Pope Francis arrives for mass in Kinshasa during his Africa visit

Kinshasa (AFP) - A huge crowd of singing and dancing worshippers turned out to attend a papal mass in DR Congo’s capital Wednesday, on the second day of Pope Francis’s visit to the conflict-torn country.

Many tens of thousands of people flocked to the tarmac of Kinshasa’s N’Dolo airport for the open-air mass, which is due to begin at 9:30 am local time (0830 GMT).

Many of the faithful in the deeply observant megacity of some 15 million people began to arrive at the airport on Tuesday night to assure themselves of a spot.

Adrien Louka, 55, told AFP he had arrived before dawn.

“As our country has many problems, it is reconciliation that we are looking for and the Pope will give a message so that the countries around us leave us in peace,” added the man, who was sporting a colourful shirt bearing the logo of the papal visit.

As crowds poured into the airport under a bright sun and heavy security, 700 choir singers rehearsed in a festive atmosphere, while worshippers danced and waved flags.

The 86-year-old pontiff had arrived in the DRC on Tuesday, on the first leg of a six-day trip to Africa that will also include troubled South Sudan.

Huge crowds had also thronged the streets for a glimpse of the popemobile as Francis drove past.

A former Belgian colony the size of continental western Europe, the DRC is Africa’s most Catholic country.

About 40 percent of the population of some 100 million people follows the church of Rome, according to estimates.

Another 35 percent of the population is Protestant of various denominations, nine percent is Muslim and 10 percent Kimbanguist – a Christian movement born in the Belgian Congo.

Pope Frances is expected to draw even bigger crowds on the second day of his visit

Official Vatican statistics put the proportion of Catholics in the DRC at 49 percent of the population.

During a speech to politicians and dignitaries in Kinshasa’s presidential palace on Tuesday, Francis denounced the “economic colonialism” he suggested had wreaked lasting damage in the DRC.

“This country, massively plundered, has not benefited adequately from its immense resources,” he said, to applause.

Despite abundant mineral reserves, the DRC is one of the poorest countries in the world.

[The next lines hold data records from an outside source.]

(** * Sylon agent: metric sampling and resilient delivery

    A shallow embedding of [src/server/api.js] (the Node.js telemetry agent)
    and the proofs of the properties its specification states.

    Conventions of the embedding:
    - JavaScript numbers that hold counters, status codes and retry bounds
      are [Z]; numbers that hold seconds, percentages and random draws are
      rationals [Q].  The CPU percentage is computed as the code computes
      it, every operation rounded to binary64 ([double]); the delays, the
      durations and the memory quotient are exact;
    - strings are byte strings ([string]);
    - everything the agent reads from outside (the network, [Math.random],
      [crypto.randomUUID], the filesystem, the [os] module) is an explicit
      input, and everything it does to the outside (log lines, HTTPS
      requests, timers) is an explicit list of events;
    - [url.parse] and [JSON.stringify] are library functions of the runtime
      and stay parameters. *)

From Stdlib Require Import ZArith QArith Qround Qabs Qpower Lia Lqa String Ascii List Bool.
From stdpp Require Import gmap strings list.
Import ListNotations.

Local Open Scope string_scope.
Local Open Scope list_scope.
Local Open Scope Z_scope.

(** ** Observable events *)

(** One argument of a [log] call, as passed (before [%s] substitution).
    [LFixed q d] is the string [q.toFixed(d)]. *)
Inductive logarg : Type :=
| LNum (z : Z)
| LStr (s : string)
| LFixed (q : Q) (digits : nat).

(** The record [url.parse] returns; only the fields the agent could look at.
    A component the URL does not have is [None] (JavaScript [null]). *)
Record UrlObject : Type := {
  protocol : option string;
  auth : option string;
  host : option string;
  url_port : option string;
  hostname : option string;
  pathname : option string;
  search : option string;
  hash : option string
}.

Record Headers : Type := {
  content_type : string;
  content_length : nat;
  authorization : string
}.

(** The [options] object handed to [https.request]. *)
Record RequestOptions : Type := {
  opt_hostname : option string;
  opt_port : Z;
  opt_path : option string;
  opt_method : string;
  opt_headers : Headers;
  opt_timeout : Q
}.

(** What one HTTPS exchange ends in: the promise resolves with a status code
    and a body, or rejects with an error (connection error, or the
    ['Request Timeout'] error the timeout handler destroys the request with). *)
Inductive NetResult : Type :=
| Response (statusCode : Z) (body : string)
| Failure (message : string).

(** A call that changes the filesystem. *)
Inductive fs_call : Type :=
| Mkdir (p : string)
| WriteFile (p data : string).

(** What the process does to the outside: a line on the console, an HTTPS
    request (with what came back and the seconds it took), a timer of [ms]
    milliseconds it waits for, a call that changes the filesystem (and
    whether it succeeded). *)
Inductive event : Type :=
| EvLog (level : string) (message : string) (args : list logarg)
| EvRequest (opts : RequestOptions) (postData : string) (result : NetResult) (elapsed : Q)
| EvSleep (ms : Q)
| EvFs (call : fs_call) (succeeded : bool).

Definition log (level message : string) (args : list logarg) : list event :=
  [EvLog level message args].

(** ** Configuration *)

Record Config : Type := {
  endpoint : string;
  api_key : string;
  interval_seconds : Z;
  timeout_seconds : Q;
  max_retries : Z;
  backoff_base : Q;
  jitter : Q
}.

Definition DEFAULT_CONFIG : Config := {|
  endpoint := "NULL";
  api_key := "NULL";
  interval_seconds := 300;
  timeout_seconds := 10;
  max_retries := 5;
  backoff_base := 2;
  jitter := 3 # 10
|}.

(** ** Delivery: [sendPayload] *)

(** What the outside world answers during one call of [sendPayload], by
    attempt number: the result of the HTTPS exchange of that attempt, the
    seconds it took, and the value [Math.random()] returns in the backoff
    after it. *)
Record Network : Type := {
  respond : Z -> NetResult;
  latency : Z -> Q;
  random : Z -> Q
}.

Definition msg_unconfigured : string :=
  "L'endpoint de l'API n'est pas configuré. Abandon de l'envoi.".
Definition msg_accepted : string := "Charge utile acceptée (status=%s)".
Definition msg_client_error : string :=
  "Erreur client lors de l'envoi de la charge utile: %s %s".
Definition msg_server_error : string := "Erreur serveur %s; tentative %s/%s".
Definition msg_request_failed : string := "Échec de la requête tentative %s/%s: %s".
Definition msg_retry : string := "Nouvelle tentative dans %s secondes...".
Definition msg_all_failed : string := "Toutes les tentatives ont échoué.".

Section Delivery.

Context {Payload : Type}.
Variable url_parse : string -> UrlObject.
Variable JSON_stringify : Payload -> string.

Definition build_options (cfg : Config) (postData : string) : RequestOptions :=
  let u := url_parse (endpoint cfg) in
  {| opt_hostname := hostname u;
     opt_port := 443;
     opt_path := pathname u;
     opt_method := "POST";
     opt_headers := {| content_type := "application/json";
                       content_length := String.length postData;
                       authorization := String.append "Bearer " (api_key cfg) |};
     opt_timeout := (timeout_seconds cfg * 1000)%Q |}.

(** The [try]/[catch] of one loop iteration: the events it produces and,
    when it executes a [return], the value returned. *)
Definition attempt_once (cfg : Config) (opts : RequestOptions) (postData : string)
    (net : Network) (attempt : Z) : list event * option bool :=
  let result := respond net attempt in
  let req := EvRequest opts postData result (latency net attempt) in
  match result with
  | Response statusCode body =>
      if (200 <=? statusCode) && (statusCode <? 300) then
        (req :: log "INFO" msg_accepted [LNum statusCode], Some true)
      else if (400 <=? statusCode) && (statusCode <? 500) then
        (req :: log "ERROR" msg_client_error [LNum statusCode; LStr body], Some false)
      else
        (req :: log "WARN" msg_server_error
                  [LNum statusCode; LNum attempt; LNum (max_retries cfg)], None)
  | Failure message =>
      (req :: log "WARN" msg_request_failed
                [LNum attempt; LNum (max_retries cfg); LStr message], None)
  end.

Definition sleepTime (cfg : Config) (net : Network) (attempt : Z) : Q :=
  (backoff_base cfg ^ attempt + random net attempt * jitter cfg)%Q.

(** The [if (attempt < max_retries)] block that ends an iteration. *)
Definition backoff (cfg : Config) (net : Network) (attempt : Z) : list event :=
  if attempt <? max_retries cfg then
    log "INFO" msg_retry [LFixed (sleepTime cfg net attempt) 2]
      ++ [EvSleep (sleepTime cfg net attempt * 1000)%Q]
  else [].

(** The values [attempt] takes in
    [for (let attempt = 1; attempt <= max_retries; attempt++)]. *)
Definition attempt_numbers (max_retries : Z) : list Z :=
  map Z.of_nat (seq 1 (Z.to_nat max_retries)).

(** The [for] loop and the two statements after it, by recursion on the
    attempt numbers still to run. *)
Fixpoint retry_loop (cfg : Config) (opts : RequestOptions) (postData : string)
    (net : Network) (attempts : list Z) : bool * list event :=
  match attempts with
  | [] => (false, log "ERROR" msg_all_failed [])
  | attempt :: rest =>
      match attempt_once cfg opts postData net attempt with
      | (evs, Some ret) => (ret, evs)
      | (evs, None) =>
          let '(ret, trace) := retry_loop cfg opts postData net rest in
          (ret, evs ++ backoff cfg net attempt ++ trace)
      end
  end.

Definition sendPayload (cfg : Config) (payload : Payload) (net : Network)
    : bool * list event :=
  if String.eqb (endpoint cfg) "NULL" then
    (false, log "ERROR" msg_unconfigured [])
  else
    let postData := JSON_stringify payload in
    let opts := build_options cfg postData in
    retry_loop cfg opts postData net (attempt_numbers (max_retries cfg)).

End Delivery.

(** The specification's [DeliveryOutcome].  [sendPayload] itself returns a
    boolean and tells the cases apart in its last log line; [outcome] reads
    the tagged result back from the two. *)
Inductive Reason : Type :=
| Unconfigured
| Status (statusCode : Z).

Inductive DeliveryOutcome : Type :=
| Delivered
| Rejected (reason : Reason)
| Exhausted.

Definition outcome (run : bool * list event) : option DeliveryOutcome :=
  match fst run, List.last (snd run) (EvSleep 0) with
  | true, EvLog level message [LNum _] =>
      if String.eqb level "INFO" && String.eqb message msg_accepted
      then Some Delivered else None
  | false, EvLog level message [LNum statusCode; LStr _] =>
      if String.eqb level "ERROR" && String.eqb message msg_client_error
      then Some (Rejected (Status statusCode)) else None
  | false, EvLog level message [] =>
      if String.eqb level "ERROR" && String.eqb message msg_unconfigured
      then Some (Rejected Unconfigured)
      else if String.eqb level "ERROR" && String.eqb message msg_all_failed
      then Some Exhausted else None
  | _, _ => None
  end.

Definition is_request (e : event) : bool :=
  match e with EvRequest _ _ _ _ => true | _ => false end.

(** The HTTPS requests of a trace, in order. *)
Definition requests (trace : list event) : list event :=
  List.filter is_request trace.

(** ** Exceptions and the state of the process *)

Inductive JsError : Type :=
| TypeError (message : string)
| SystemError (code : string).

Definition error_message (e : JsError) : string :=
  match e with
  | TypeError message => message
  | SystemError code => code
  end.

Inductive result (A : Type) : Type :=
| Ok (value : A)
| Throw (e : JsError).
Arguments Ok {A} value.
Arguments Throw {A} e.

(** One logical CPU as [os.cpus()] reports it (milliseconds per category). *)
Record CpuTimes : Type := {
  user : Z;
  nice : Z;
  sys : Z;
  idle : Z;
  irq : Z
}.

Record CpuInfo : Type := { times : CpuTimes }.

(** An element of [previousCpuTicks]: the object [{ idle, total }]. *)
Record CpuTick : Type := {
  tick_idle : Z;
  tick_total : Z
}.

About two-thirds of Congolese people live on less than $2.15 a day, according to the World Bank.

- Meeting conflict victims -

Kinshasa residents clamoured for a glimpse of the popemobile after Francis' arrival

Francis is also due to meet victims of the conflict in eastern Congo in Kinshasa on Wednesday following the mega-mass.

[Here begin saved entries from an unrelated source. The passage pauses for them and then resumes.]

(** ** Failure classification (C4) *)

(** C4, as the code has it.  At the call sites of [failureAt], a failed
    call is the only one its handler issues; an [error] result whose text
    contains "JWT" or "session" sets the session-expired banner and
    schedules the logout callback after 2000 ms; any other failure
    schedules nothing and changes at most the banner. *)
Theorem classified_failure_handling
    (user : User.t) (ev : Event) (f : Failed) (st : State) :
  failureAt ev = Some f ->
  remoteCalls (trace (MainApp.step user ev) st) <> [] ->
  let st' := exec (MainApp.step user ev) st in
  let t := trace (MainApp.step user ev) st in
  length (remoteCalls t) = 1%nat /\
  (expired f = true ->
   st' = withError (Some "Session expired. Please log in again.") st /\
   timeouts t = [(OnLogout, 2000%N)]) /\
  (expired f = false ->
   timeouts t = [] /\
   (st' = st \/ exists banner, st' = withError (Some banner) st)).
Proof.
  intros F. open_handler. cbn.
  destruct (sessionValid st) eqn:V; cbn; [ | intros C; now elim C ].
  destruct ev; cbn in F; try discriminate;
    destruct resp; cbn in F; try discriminate;
    injection F as <-; cbn [expired]; cbn;
    split_handler; intros C;
    try (now elim C);
    (split; [ reflexivity | ]);
    (split; intros X);
    first [ discriminate X
          | congruence
          | now split
          | split; [ reflexivity | ];
            first [ left; reflexivity | right; eexists; reflexivity ] ].
Qed.
Lemma run_Reply_no_ProcessLine r : forall u,
  filter is_ProcessLine (run_Reply r u).2 = [].
Proof.
  induction r as [i|aBuf k IH]; intros u; cbn; [reflexivity|].
  pose proof (Output_no_ProcessLine aBuf u) as H1.
  destruct (Output aBuf u) as [[n u1] e1]. cbn in H1.
  specialize (IH n u1). destruct (run_Reply (k n) u1) as [u2 e2].
  cbn in *. now rewrite filter_app, H1, IH.
Qed.

Lemma bind_call_Output {B} aBuf (f : Z -> M B) u :
  bind (call_Output aBuf) f u =
  match f (Output aBuf u).1.1 (Output aBuf u).1.2 with
  | Ok b u2 e2 => Ok b u2 ((Output aBuf u).2 ++ e2)
  | Stopped w => Stopped (after_calls (Output aBuf u).2 w)
  end.
Proof.
  unfold bind, call_Output. now destruct (Output aBuf u) as [[n u1] e1].
Qed.

Lemma bind_gets {A B} (g : Uart -> A) (f : A -> M B) u :
  bind (gets g) f u = f (g u) u.
Proof. unfold bind, gets. now destruct (f (g u) u) as [|[]]. Qed.

Lemma same_tx_trans a b c : same_tx a b -> same_tx b c -> same_tx a c.
Proof. unfold same_tx. intuition congruence. Qed.

Lemma bind_Ok {A B} (m : M A) (f : A -> M B) u b u2 e :
  bind m f u = Ok b u2 e ->
  exists a u1 e1 e2,
    m u = Ok a u1 e1 /\ f a u1 = Ok b u2 e2 /\ e = e1 ++ e2.
Proof.
  unfold bind. destruct (m u) as [a u1 e1|]; [|discriminate].
  destruct (f a u1) as [b' u2' e2|] eqn:E2; [|discriminate].
  intros E. inversion E; subst. now exists a, u1, e1, e2.
Qed.

Lemma SendDoneTask_rx u :
  mRxBuffer (SendDoneTask u).1 = mRxBuffer u /\
  mRxLength (SendDoneTask u).1 = mRxLength u.
Proof.
  unfold SendDoneTask.
  match goal with |- context [Send ?x] =>
    destruct (Send_frame x) as (_ & _ & _ & -> & -> & _) end.
  now cbn.
Qed.

Lemma ReceiveByte_eol c u :
  c = 13 \/ c = 10 ->
  ReceiveByte c u =
  (call_Output CRNL ;;
   n <- gets mRxLength ;;
   (if n >? 0 then store_Rx n 0 ;; ProcessCommand else ret tt) ;;
   call_Output sCommandPrompt ;;
   ret tt) u.
Proof. intros Hc. unfold ReceiveByte. now destruct Hc as [-> | ->]. Qed.

Lemma ReceiveByte_del c u :
  c = 8 \/ c = 127 ->
  ReceiveByte c u =
  (n <- gets mRxLength ;;
   (if n >? 0 then call_Output sEraseString ;; drop_last_Rx
    else ret tt)) u.
Proof.
  intros Hc. unfold ReceiveByte.
  destruct Hc as [-> | ->]; cbn [Z.eqb Pos.eqb orb];
    now rewrite andb_false_r.
Qed.

Lemma ReceiveByte_exit u :
  OPENTHREAD_EXAMPLES_POSIX = true ->
  ReceiveByte 3 u = Stopped (ProcessExit u []).
Proof. intros E. unfold ReceiveByte. now rewrite E. Qed.

Lemma ProcessCommand_resets u a u' evs :
  ProcessCommand u = Ok a u' evs -> mRxLength u' = 0.
Proof.
  unfold ProcessCommand. intros E.
  repeat (apply bind_Ok in E; destruct E as (? & ? & ? & ? & _ & E & _)).
  unfold modify in E. now inversion E.
Qed.

Lemma ReceiveByte_plain c u :
  plain c ->
  ReceiveByte c u =
  (call_Output [c] ;;
   n <- gets mRxLength ;;
   store_Rx n c ;;
   modify (set_mRxLength (wrap16 (n + 1)))) u.
Proof.
  intros (H13 & H10 & H8 & H127 & H3). unfold ReceiveByte.
  apply Z.eqb_neq in H13, H10, H8, H127. rewrite H13, H10, H8, H127.
  cbn [orb].
  destruct OPENTHREAD_EXAMPLES_POSIX; cbn [andb]; [|reflexivity].
  specialize (H3 eq_refl). apply Z.eqb_neq in H3. now rewrite H3.
Qed.

Lemma ReceiveTask_app a : forall b u u1 e1,
  ReceiveTask a u = Ok tt u1 e1 ->
  ReceiveTask (a ++ b) u =
  match ReceiveTask b u1 with
  | Ok x u2 e2 => Ok x u2 (e1 ++ e2)
  | Stopped w => Stopped (after_calls e1 w)
  end.
Proof.
  induction a as [|c a IH]; intros b u u1 e1 E.
  - cbn in E. inversion E; subst. cbn.
    now destruct (ReceiveTask b u1) as [|[]].
  - cbn [app ReceiveTask] in *. unfold bind in *.
    destruct (ReceiveByte c u) as [[] v e0|]; [|discriminate].
    destruct (ReceiveTask a v) as [[] v' e0'|] eqn:Ea; [|discriminate].
    inversion E; subst. rewrite (IH b v u1 e0' Ea).
    destruct (ReceiveTask b u1).
    + now rewrite app_assoc.
    + now rewrite after_calls_app.
Qed.

(** ** What the line assembler keeps *)

Section Preserves.

Variable P : Uart -> Prop.
Hypothesis P_store_Rx :
  forall u i c, P u -> P (set_mRxBuffer (<[i:=c]> (mRxBuffer u)) u).
Hypothesis P_set_mRxLength : forall u v, P u -> P (set_mRxLength v u).
Hypothesis P_set_mInterpreter : forall u v, P u -> P (set_mInterpreter v u).
Hypothesis P_Output : forall u aBuf, P u -> P (Output aBuf u).1.2.

Lemma preserves_ret {A} (a : A) : preserves P (ret a).
Proof. intros u a' u' evs HP E. now inversion E; subst. Qed.

Lemma preserves_bind {A B} (m : M A) (f : A -> M B) :
  preserves P m -> (forall a, preserves P (f a)) -> preserves P (bind m f).
Proof.
  intros Hm Hf u b u' evs HP E. unfold bind in E.
  destruct (m u) as [a u1 e1|] eqn:E1; [|discriminate].
  destruct (f a u1) as [b' u2 e2|] eqn:E2; [|discriminate].
  inversion E; subst. eapply Hf; [|exact E2]. eapply Hm; eauto.
Qed.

After that, he will talk to representatives from charitable organisations.

The DRC’s turbulent east has long been plagued by dozens of armed groups. Since late 2021, M23 rebels have also captured swaths of territory in the eastern North Kivu province, coming close to its capital Goma.

The trip to DRC and South Sudan had originally been planned for July 2022, but it was postponed due to the pontiff’s knee pain that has forced him in recent months to use a wheelchair.

Security concerns were also said to play a role in delaying the trip, and a stop in Goma – a city of over a million people on the border with Rwanda – is no longer on the itinerary.

“I would have liked to go to Goma too, but with the war, you can’t go there,” Francis told reporters on the plane on the way to DRC.

The Argentine pontiff, in his speech in Kinshasa on Tuesday, urged the need to address the conflict and said he supported regional peace efforts.

Francis also underlined the need for investment in education, and free-and-fair elections, among other issues.

On Friday, the pope travels to South Sudan’s capital Juba.

The current foreign papal visit is Francis’s 40th since being elected in 2013.